Na visão hegeliana, é o próprio caráter do conhecimento filosófico
que o leva a essa pretensão absoluta de conhecer a verdade em sua
pureza. Não se pode construir um conhecimento que pretenda ser
filosófico e que, ao mesmo tempo, não assuma a si mesmo enquanto
expressão plena da verdade. É justamente por isso que, segundo o
autor, “[...] esta autodenominada filosofia, ao qualificar o
conhecimento da verdade como um intento insensato, nivelou todo
pensamento e todo objeto [...]. Desta maneira, o conceito do
verdadeiro ou a lei do ético não são mais que opiniões e convicções
subjetivas” (1988b, p.49). Ou seja, ao negar para si a pretensão de
verdade, a filosofia acaba, ao mesmo tempo em que pretende
certamente apresentar verdades, retirando delas mesmas qualquer
elemento que as possa qualificar como efetivamente superiores às
opiniões vulgares.
Este ponto está diretamente vinculado ao anterior. A filosofia só
pode ser fiel à sua pretensão de verdade abordando o real e deixando
de lado qualquer princípio transcendente enquanto elemento
justificador. Entretanto, isso não significa fazer a filosofia equivaler às
ciências positivas, pretensamente vinculadas à realidade pela via
empírica. É nesse sentido que Hegel analisa a frase “o que é racional
é real, e o que é real é racional” (1988b, p.51). Segundo seu ponto
de vista, “esta convicção a possui toda a consciência ingênua e
também a filosofia que parte dela ao considerar tanto o universo
espiritual como o natural” (1988b, p.51). Para a consciência ingênua,
o real é simplesmente o dado (os fatos sociais). Então, essa
consciência é capaz de ir além e de buscar fundamentos em
princípios que são frutos apenas de seu sentimento interior, e que por
isso são vãos. Para a filosofia, entretanto, “[...] o único efetivamente
real é a idéia. Do que se trata então é de reconhecer na aparência do
temporal e do passageiro a substância, que é imanente, e o eterno,
que é presente” (1988b, p.51). Ou seja, afirmar a equivalência entre
o real e o racional, para a filosofia, só é possível compreendendo o
real, não no seu caráter contingente, mas na sua universalidade e
necessidade, imposta pela idealidade que o subjaz. A República de
Platão, nesse sentido, muito longo de ser a exposição de um ideal
vazio, “[...] não faz mais em essência que captar a natureza da
eticidade grega” (1988b, p.50). Isso significa que, tomar o real pelo
racional, para a filosofia, significa compreender a substância ética que
organiza a sociedade desde o seu interior, expressando-se nos mais
variados fenômenos, mas não se esgotando na contemplação
unilateral deles. Ater-se ao real supõe, em primeiro lugar, a questão
sobre o que é o real. Os fenômenos que simplesmente acontecem
não são reais no sentido de, pelo seu caráter contingente e particular,
não se sustentarem a partir de si mesmos. O real precisa assim ser
procurado por trás de sua aparência, e esta é a tarefa da filosofia.

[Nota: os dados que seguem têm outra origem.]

Lemma shuffled_fmap_inv {O O'} (f : O → O') (ls : list (list O)) tr' :
  shuffled (fmap (M := list) f <$> ls) tr' → ∃ tr, tr' = f <$> tr ∧ shuffled ls tr.
Proof.
  intros Hs. remember (fmap (M := list) f <$> ls) as ls' eqn:E. revert ls E.
  induction Hs as [n|ls' tr' i l e Hs IH Hi]; intros ls E.
  - exists []. split; [done|]. assert (ls = replicate n []) as ->; [|constructor].
    revert n E. induction ls as [|[|o l] ls IH]; intros [|n]; try done.
    csimpl. intros [= E]. f_equal. by apply IH.
  - assert (fmap (M := list) f <$> ls !! i = Some (l ++ e)) as Hli.
    { rewrite <-list_lookup_fmap, <-E. by apply list_lookup_insert_eq, (lookup_lt_Some _ _ _ Hi). }
    apply fmap_Some in Hli as (m & Hm & Hml). symmetry in Hml.
    apply fmap_app_inv in Hml as (l0 & e0 & -> & -> & ->).
    destruct (IH (<[i:=l0]> ls)) as (tr & -> & Hs').
    { rewrite list_fmap_insert, <-E, list_insert_insert_eq. symmetry. by apply list_insert_id. }
    exists (tr ++ e0). split; [by rewrite fmap_app|].
    assert (ls = <[i := l0 ++ e0]> (<[i := l0]> ls)) as ->.
    { by rewrite list_insert_insert_eq, list_insert_id. }
    rewrite list_insert_insert_eq, list_insert_id by done.
    rewrite <-(list_insert_id ls i (l0 ++ e0)) at 1 by done.
    rewrite <-(list_insert_insert_eq ls i (l0 ++ e0) l0).
    apply shuffled_app; [done|]. by apply list_lookup_insert_eq, (lookup_lt_Some _ _ _ Hm).
Qed.

(** ** Labelled transitions *)

(** The transitions compose, and keep the invariant. *)
Class Labelled {W O : Type} (G : W → list O → W → Prop) (I : W → Prop) : Prop := {
  label_nil w : G w [] w;
  label_app w e w1 e' w2 : G w e w1 → G w1 e' w2 → G w (e ++ e') w2;
  label_keeps w e w' : G w e w' → I w → I w'
}.

Section rely_guarantee.
Context {W O : Type} (G : W → list O → W → Prop) (I : W → Prop).

(** One goroutine, which must never block. *)
Fixpoint tspec {A} (t : prog W A) (acc : list O) (P : A → list O → Prop) : Prop :=
  match t with
  | Ret a => P a acc
  | Act f k => ∀ w, I w →
      match f w with
      | Some (x, w') => ∃ e, G w e w' ∧ tspec (k x) (acc ++ e) P
      | None => False
      end
  end.

Lemma tspec_bind {A B} (t : prog W A) (k : A → prog W B) acc P :
  tspec t acc (λ a acc', tspec (k a) acc' P) → tspec (t ≫= k) acc P.
Proof.
  revert acc. induction t as [a|X f g IH]; intros acc H; [done|]. intros w HI.
  specialize (H w HI). simpl. destruct (f w) as [[x w']|]; [|done].
  destruct H as (e & He & Hk). eauto.
Qed.

Lemma tspec_act {X} (f : W → X * W) acc P :
  (∀ w, I w → ∃ e, G w e (f w).2 ∧ P (f w).1 (acc ++ e)) → tspec (act f) acc P.
Proof. intros H w HI. specialize (H w HI). by destruct (f w). Qed.

Lemma tspec_mono {A} (t : prog W A) acc (P Q : A → list O → Prop) :
  tspec t acc P → (∀ a acc', P a acc' → Q a acc') → tspec t acc Q.
Proof.
  intros H HPQ. revert acc H. induction t as [a|X f g IH]; intros acc H; [by apply HPQ|].
  intros w HI. specialize (H w HI). destruct (f w) as [[x w']|]; [|done].
  destruct H as (e & He & Hk). eauto.
Qed.

(** A goroutine's log starts from what it has logged before. *)
Lemma tspec_app {A} (t : prog W A) acc acc' (P : A → list O → Prop) :
  tspec t acc' (λ a e, P a (acc ++ e)) → tspec t (acc ++ acc') P.
Proof.
  revert acc'. induction t as [a|X f g IH]; intros acc' H; [done|]. intros w HI.
  specialize (H w HI). destruct (f w) as [[x w']|]; [|done].
  destruct H as (e & He & Hk). exists e. split; [done|].
  rewrite <-(assoc_L (++)). by apply IH.
Qed.

(** *** Pools of goroutines *)

Section pool.
Context `{!Labelled G I} {R : Type}.

Definition pool_inv (w0 : W) (e0 : list O) (Ps : list (R → list O → Prop))
    (ts : list (prog W R)) (w : W) : Prop :=
  I w ∧ ∃ e accs, G w0 e w ∧ shuffled accs (e0 ++ e) ∧
                  Forall3 (λ t acc P, tspec t acc P) ts accs Ps.

Lemma pool_inv_start w e0 Ps ts accs :
  Forall3 (λ t acc P, tspec t acc P) ts accs Ps → shuffled accs e0 → I w →
  pool_inv w e0 Ps ts w.
Proof.
  intros HF Hs HI. split; [done|]. exists [], accs. rewrite (right_id_L [] (++)).
  split_and!; [apply label_nil|done..].
Qed.

Lemma pool_inv_step w0 e0 Ps s s' :
  pool_inv w0 e0 Ps s.1 s.2 → pool_step s s' → pool_inv w0 e0 Ps s'.1 s'.2.
Proof.
  intros (HI & e & accs & HG & Hs & HF) (i & t & t' & w' & Hi & Ht & ->). simpl.
  destruct (Forall3_lookup_l _ _ _ _ _ _ HF Hi) as (acc & P & Hacc & HP & Hsp).
  destruct t as [a|X f k]; [done|]. simpl in Ht, Hsp. specialize (Hsp s.2 HI).
  destruct (f s.2) as [[x w1]|] eqn:Hf; simplify_eq/=.
  destruct Hsp as (e' & He & Hk).
  split; [by eapply label_keeps|]. exists (e ++ e'), (<[i:=acc ++ e']> accs). split_and!.
  - by eapply label_app.
  - rewrite (assoc_L (++)). by apply shuffled_app.
  - by eapply Forall3_insert_12.
Qed.
(* ===== verification/Utf8.v ===== *)
(** * UTF-8: encoding and decoding are inverse

    Facts about [decode_runes] and [encode_rune] of [GoString]: a scalar value reads
    back as itself, a valid text is the encoding of its runes, and replacing invalid
    bytes ([sanitize]) is idempotent and leaves valid text as it is. *)

From S2P Require Import Prelude GoLang GoString.
Open Scope Z_scope.

(** The Unicode scalar values. *)
Definition scalar (r : Z) : Prop := 0 ≤ r ≤ 55295 ∨ 57344 ≤ r ≤ 1114111.

Lemma within_true lo x hi : within lo x hi = true ↔ lo ≤ x ≤ hi.
Proof. unfold within. destruct (Z.leb_spec lo x), (Z.leb_spec x hi); simpl; split; done || lia. Qed.
Lemma within_false lo x hi : within lo x hi = false ↔ x < lo ∨ hi < x.
Proof. unfold within. destruct (Z.leb_spec lo x), (Z.leb_spec x hi); simpl; split; done || lia. Qed.

Lemma scalar_within r :
  within 0 r 55295 || within 57344 r 1114111 = true ↔ scalar r.
Proof. unfold scalar. by rewrite orb_true_iff, !within_true. Qed.

(** A base 64 digit in front of the others. *)
Lemma split_64 r : ∃ q d, r = 64 * q + d ∧ 0 ≤ d < 64 ∧ r / 64 = q ∧ r mod 64 = d.
Proof.
  exists (r / 64), (r mod 64). pose proof (Z.div_mod r 64). pose proof (Z.mod_pos_bound r 64).
  split_and!; [lia..|done|done].
Qed.

(** [utf8_*] as orders. *)
Lemma utf8_2_true a b : utf8_2 a b = true ↔ 194 ≤ a ≤ 223 ∧ 128 ≤ b ≤ 191.
Proof. unfold utf8_2, continuation. by rewrite andb_true_iff, !within_true. Qed.
Lemma utf8_3_true a b c :
  utf8_3 a b c = true ↔ 128 ≤ c ≤ 191 ∧
    (a = 224 ∧ 160 ≤ b ≤ 191 ∨ 225 ≤ a ≤ 236 ∧ 128 ≤ b ≤ 191 ∨
     a = 237 ∧ 128 ≤ b ≤ 159 ∨ 238 ≤ a ≤ 239 ∧ 128 ≤ b ≤ 191).
Proof.
  unfold utf8_3, continuation.
  rewrite andb_true_iff, !orb_true_iff, !andb_true_iff, !within_true, !Z.eqb_eq. tauto.
Qed.
Lemma utf8_4_true a b c d :
  utf8_4 a b c d = true ↔ 128 ≤ c ≤ 191 ∧ 128 ≤ d ≤ 191 ∧
    (a = 240 ∧ 144 ≤ b ≤ 191 ∨ 241 ≤ a ≤ 243 ∧ 128 ≤ b ≤ 191 ∨ a = 244 ∧ 128 ≤ b ≤ 143).
Proof.
  unfold utf8_4, continuation.
  rewrite !andb_true_iff, !orb_true_iff, !andb_true_iff, !within_true, !Z.eqb_eq. tauto.
Qed.

Lemma not_utf8_2 a b : ¬ 194 ≤ a ≤ 223 → utf8_2 a b = false.
Proof. intros H. apply not_true_iff_false. rewrite utf8_2_true. lia. Qed.
Lemma not_utf8_3 a b c : ¬ 224 ≤ a ≤ 239 → utf8_3 a b c = false.
Proof. intros H. apply not_true_iff_false. rewrite utf8_3_true. lia. Qed.

Lemma decode_1 a l : 0 ≤ a < 128 → decode_runes (a :: l) = inr a :: decode_runes l.
Proof. intros H. simpl. by destruct (Z.ltb_spec a 128); [|lia]. Qed.
Lemma decode_2 a b l :
  utf8_2 a b = true → decode_runes (a :: b :: l) = inr (rune_2 a b) :: decode_runes l.
Proof.
  intros H. pose proof (proj1 (utf8_2_true _ _) H). simpl.
  destruct (Z.ltb_spec a 128); [lia|]. by rewrite H.
Qed.
Lemma decode_3 a b c l :
  utf8_3 a b c = true → decode_runes (a :: b :: c :: l) = inr (rune_3 a b c) :: decode_runes l.
Proof.
  intros H. pose proof (proj1 (utf8_3_true _ _ _) H). cbn [decode_runes].
  destruct (Z.ltb_spec a 128); [lia|]. rewrite (not_utf8_2 a b) by lia. by rewrite H.
Qed.
Lemma decode_4 a b c d l :
  utf8_4 a b c d = true →
  decode_runes (a :: b :: c :: d :: l) = inr (rune_4 a b c d) :: decode_runes l.
Proof.
  intros H. pose proof (proj1 (utf8_4_true _ _ _ _) H). cbn [decode_runes].
  destruct (Z.ltb_spec a 128); [lia|].
  rewrite (not_utf8_2 a b), (not_utf8_3 a b c) by lia. by rewrite H.
Qed.

(** A scalar value reads back as itself, whatever follows. *)
Lemma decode_encode r l : scalar r → decode_runes (encode_rune r ++ l) = inr r :: decode_runes l.
Proof.
  intros Hs. unfold encode_rune. rewrite (proj2 (scalar_within r) Hs). unfold scalar in Hs.
  destruct (Z.ltb_spec r 128) as [H1|H1]; [apply decode_1; lia|].
  replace (r / 4096) with (r / 64 / 64) by (rewrite Z.div_div by lia; done).
  replace (r / 262144) with (r / 64 / 64 / 64) by (rewrite !Z.div_div by lia; done).
  destruct (split_64 r) as (q & d & Hr & Hd & -> & ->).
  destruct (Z.ltb_spec r 2048) as [H2|H2].
  { simpl app. rewrite decode_2 by (rewrite utf8_2_true; lia). unfold rune_2. do 2 f_equal. lia. }
  destruct (split_64 q) as (q2 & d2 & Hr2 & Hd2 & -> & ->).
  destruct (Z.ltb_spec r 65536) as [H3|H3].
  { simpl app. rewrite decode_3 by (rewrite utf8_3_true; lia). unfold rune_3. do 2 f_equal. lia. }
  destruct (split_64 q2) as (q3 & d3 & Hr3 & Hd3 & -> & ->).
  simpl app. rewrite decode_4 by (rewrite utf8_4_true; lia). unfold rune_4. do 2 f_equal. lia.
Qed.

(** ** What [decode_runes] returns *)

Lemma rune_2_scalar a b : utf8_2 a b = true → scalar (rune_2 a b).
Proof. rewrite utf8_2_true. unfold scalar, rune_2. lia. Qed.
Lemma rune_3_scalar a b c : utf8_3 a b c = true → scalar (rune_3 a b c).
Proof. rewrite utf8_3_true. unfold scalar, rune_3. lia. Qed.
Lemma rune_4_scalar a b c d : utf8_4 a b c d = true → scalar (rune_4 a b c d).
Proof. rewrite utf8_4_true. unfold scalar, rune_4. lia. Qed.

Lemma encode_2 a b : utf8_2 a b = true → encode_rune (rune_2 a b) = [a; b].
Proof.
  intros H. unfold encode_rune. rewrite (proj2 (scalar_within _)) by by apply rune_2_scalar.
  rewrite utf8_2_true in H. unfold rune_2.
  destruct (Z.ltb_spec ((a - 192) * 64 + (b - 128)) 128); [lia|].
  destruct (Z.ltb_spec ((a - 192) * 64 + (b - 128)) 2048); [|lia].
  repeat f_equal; Z.to_euclidean_division_equations; lia.
Qed.
Lemma encode_3 a b c : utf8_3 a b c = true → encode_rune (rune_3 a b c) = [a; b; c].
Proof.
  intros H. unfold encode_rune. rewrite (proj2 (scalar_within _)) by by apply rune_3_scalar.
  rewrite utf8_3_true in H.
  assert (2048 ≤ rune_3 a b c < 65536) as Hr by (unfold rune_3; lia).
  destruct (Z.ltb_spec (rune_3 a b c) 128); [lia|].
  destruct (Z.ltb_spec (rune_3 a b c) 2048); [lia|].
  destruct (Z.ltb_spec (rune_3 a b c) 65536); [|lia].
  replace (rune_3 a b c / 4096) with (rune_3 a b c / 64 / 64) by (rewrite Z.div_div by lia; done).
  destruct (split_64 (rune_3 a b c)) as (q & d & Hr1 & Hd1 & -> & ->).
  destruct (split_64 q) as (q2 & d2 & Hr2 & Hd2 & -> & ->). unfold rune_3 in Hr1.
  repeat f_equal; lia.
Qed.
Lemma encode_4 a b c d : utf8_4 a b c d = true → encode_rune (rune_4 a b c d) = [a; b; c; d].
Proof.
  intros H. unfold encode_rune. rewrite (proj2 (scalar_within _)) by by apply rune_4_scalar.
  rewrite utf8_4_true in H.
  assert (65536 ≤ rune_4 a b c d) as Hr by (unfold rune_4; lia).
  destruct (Z.ltb_spec (rune_4 a b c d) 128); [lia|].
  destruct (Z.ltb_spec (rune_4 a b c d) 2048); [lia|].
  destruct (Z.ltb_spec (rune_4 a b c d) 65536); [lia|].
  replace (rune_4 a b c d / 4096) with (rune_4 a b c d / 64 / 64) by (rewrite Z.div_div by lia; done).
  replace (rune_4 a b c d / 262144) with (rune_4 a b c d / 64 / 64 / 64)
    by (rewrite !Z.div_div by lia; done).
  destruct (split_64 (rune_4 a b c d)) as (q & e & Hr1 & Hd1 & -> & ->).
  destruct (split_64 q) as (q2 & d2 & Hr2 & Hd2 & -> & ->).
  destruct (split_64 q2) as (q3 & d3 & Hr3 & Hd3 & -> & ->). unfold rune_4 in Hr1.
  repeat f_equal; lia.
Qed.

(** The induction principle of [decode_runes]: each step reads one sequence, or one
    invalid byte. *)
Lemma decode_ind (P : list Z → list (Z + Z) → Prop) :
  P [] [] →
  (∀ a l rs, a < 128 → P l rs → P (a :: l) (inr a :: rs)) →
  (∀ a b l rs, utf8_2 a b = true → P l rs → P (a :: b :: l) (inr (rune_2 a b) :: rs)) →
  (∀ a b c l rs, utf8_3 a b c = true → P l rs → P (a :: b :: c :: l) (inr (rune_3 a b c) :: rs)) →
  (∀ a b c d l rs, utf8_4 a b c d = true → P l rs →
     P (a :: b :: c :: d :: l) (inr (rune_4 a b c d) :: rs)) →
  (∀ a l rs, 128 ≤ a → P l rs → P (a :: l) (inl a :: rs)) →
  ∀ l, P l (decode_runes l).
Proof.
  intros Hn H1 H2 H3 H4 He l. remember (length l) as n eqn:E. revert l E.
  induction (lt_wf n) as [n _ IH]. intros l ->.
  assert (∀ k, (length k < length l)%nat → P k (decode_runes k)) as Hk by (intros k Hl; by eapply IH).
  destruct l as [|a l]; [done|]. cbn [decode_runes].
  destruct (Z.ltb_spec a 128); [apply H1; [done|apply Hk; simpl; lia]|].
  destruct l as [|b l]; [by apply He|].
  destruct (utf8_2 a b) eqn:E2; [apply H2; [done|apply Hk; simpl; lia]|].
  destruct l as [|c l]; [apply He; [done|apply Hk; simpl; lia]|].
  destruct (utf8_3 a b c) eqn:E3; [apply H3; [done|apply Hk; simpl; lia]|].
  destruct l as [|d l]; [apply He; [done|apply Hk; simpl; lia]|].
  destruct (utf8_4 a b c d) eqn:E4; [apply H4; [done|apply Hk; simpl; lia]|].
  apply He; [done|apply Hk; simpl; lia].
Qed.

(** What a decoded item can be. *)
Definition rune_ok (r : Z + Z) : Prop :=
  match r with inr r => scalar r | inl b => 128 ≤ b < 256 end.

Lemma decode_ok l : Forall is_byte l → Forall rune_ok (decode_runes l).
Proof.
  apply (decode_ind (λ l rs, Forall is_byte l → Forall rune_ok rs)); [done|..];
    intros; repeat match goal with H : Forall is_byte (_ :: _) |- _ => inv H end;
    constructor; simpl; eauto using rune_2_scalar, rune_3_scalar, rune_4_scalar;
    unfold is_byte, scalar in *; lia.
Qed.

(** The rune a reader sees is a scalar value. *)
Lemma rune_of_scalar r : rune_ok r → scalar (rune_of r).
Proof. destruct r; [unfold scalar; simpl; unfold RuneError; lia|done]. Qed.

(** ** Replacing invalid bytes *)

Definition sanitize (l : list Z) : list Z :=
  concat ((λ r, encode_rune (rune_of r)) <$> decode_runes l).

Lemma sanitize_byte l : Forall is_byte (sanitize l).
Proof.
  unfold sanitize. induction (decode_runes l) as [|r rs IH]; [constructor|].
  apply Forall_app_2; [apply encode_rune_range|done].
Qed.

Lemma decode_encodes rs l :
  Forall scalar rs → decode_runes (concat (encode_rune <$> rs) ++ l) = (inr <$> rs) ++ decode_runes l.
Proof.
  induction 1 as [|r rs Hr _ IH]; [done|]. csimpl.
  rewrite <-(assoc_L (++)), decode_encode by done. by rewrite IH.
Qed.

Lemma decode_sanitize l :
  Forall is_byte l → decode_runes (sanitize l) = (λ r, inr (rune_of r)) <$> decode_runes l.
Proof.
  intros Hl. unfold sanitize. rewrite <-(app_nil_r (concat _)).
  replace ((λ r, encode_rune (rune_of r)) <$> decode_runes l)
    with (encode_rune <$> (rune_of <$> decode_runes l)) by by rewrite <-list_fmap_compose.
  rewrite decode_encodes.
  - simpl. by rewrite app_nil_r, <-list_fmap_compose.
  - apply Forall_fmap. eapply Forall_impl; [by apply decode_ok|]. apply rune_of_scalar.
Qed.

Lemma sanitize_idem l : Forall is_byte l → sanitize (sanitize l) = sanitize l.
Proof.
  intros Hl. unfold sanitize at 1. rewrite decode_sanitize by done.
  by rewrite <-list_fmap_compose.
Qed.

Lemma sanitize_valid l :
  Forall is_byte l → valid_runes (decode_runes l) = true → sanitize l = l.
Proof.
  unfold sanitize.
  apply (decode_ind (λ l rs, Forall is_byte l → valid_runes rs = true →
           concat ((λ r, encode_rune (rune_of r)) <$> rs) = l)); [done|..];
    intros; repeat match goal with H : Forall is_byte (_ :: _) |- _ => inv H end; csimpl in *.
  - rewrite H0 by done. unfold is_byte in *.
    destruct (encode_rune_cases a) as [[_ ->]|Hf]; [done|]. unfold encode_rune in *.
    rewrite (proj2 (scalar_within a)) in * by (unfold scalar; lia).
    by destruct (Z.ltb_spec a 128); [|lia].
  - by rewrite H0, encode_2.
  - by rewrite H0, encode_3.
  - by rewrite H0, encode_4.
Qed.

(** [strings.ToValidUTF8] with [RuneError], as the JSON package applies it. *)
Definition clean (s : string) : string := of_bytes (sanitize (bytes s)).

Lemma bytes_clean s : bytes (clean s) = sanitize (bytes s).
Proof. apply bytes_of_bytes, sanitize_byte. Qed.

Lemma clean_valid s : valid_utf8 s = true → clean s = s.
Proof.
  intros H. apply bytes_inj. rewrite bytes_clean. apply sanitize_valid; [apply bytes_range|done].
Qed.

(** ASCII is valid, hexadecimal digits are ASCII. *)
Lemma ascii_valid l : Forall (λ b, 0 ≤ b < 128) l → valid_runes (decode_runes l) = true.
Proof. induction 1 as [|b l Hb _ IH]; [done|]. by rewrite decode_1. Qed.

Lemma hex_valid l : Forall is_byte l → valid_utf8 (EncodeToString l) = true.
Proof.
  intros Hl. unfold valid_utf8. rewrite bytes_EncodeToString by done. apply ascii_valid.
  induction Hl as [|b l Hb _ IH]; csimpl; [done|]. unfold is_byte in Hb.
  assert (∀ d, 0 ≤ d < 16 → 0 ≤ digit d < 128) as Hd by (intros d Hd; unfold digit; case_cmp; lia).
  unfold hex_byte. constructor; [apply Hd|constructor; [apply Hd|exact IH]].
  - split; [apply Z.div_pos; lia|apply Z.div_lt_upper_bound; lia].
  - apply Z.mod_pos_bound. lia.
Qed.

Isso significa também que não cabe à filosofia tratar das
questões contingentes e particulares ligadas à vida em sociedade.
Com efeito, “estas relações infinitamente variadas que se constroem
na exterioridade graças ao aparecer nela da essência, este infinito
material e sua regulação, não são, sem embargo, objeto da filosofia”
(Hegel, 1988b, p.51). Assim, uma filosofia para fins privados, voltada
a fornecer conselhos aos indivíduos de como melhor conduzir sua
existência particular, é totalmente inapropriada.
O trabalho de Hegel, assim, consiste em conhecer a realidade
social em sua universalidade e necessidade. E, “o ensino que pude
radicar nele não consiste em ensinar ao Estado como deve ser, mas
em ensinar como ele, o universo ético, deve ser conhecido” (1988b,
p.52). Novamente vê-se aqui o papel da filosofia: não construir o
Estado, mas propiciar o reconhecimento da razão que o construiu. “A
filosofia é seu tempo apreendido em pensamentos” (1988 p.52). Isso
significa que a tarefa é elevar a realidade contingente à sua
expressão racional, universal e necessária, reconciliando a liberdade
do indivíduo à substância ética presente, isto é, vendo nesta a
realização daquela.
A razão disso está no fato de que, “no que diz respeito ao
indivíduo, cada um é, de todos os modos, filho de seu tempo [...].
[Então,] se sua teoria vê efetivamente mais além e se constrói um
mundo tal como deve ser, este existirá, por certo, porém só em seu
opinar, elemento dúctil no qual se pode plasmar qualquer coisa”
(1988b, p.52). Observe-se que aqui Hegel vincula o caráter da tarefa
da filosofia ao fato de, no fundo, sua pretensão de verdade invalidar
qualquer abordagem que não tome o real como referência.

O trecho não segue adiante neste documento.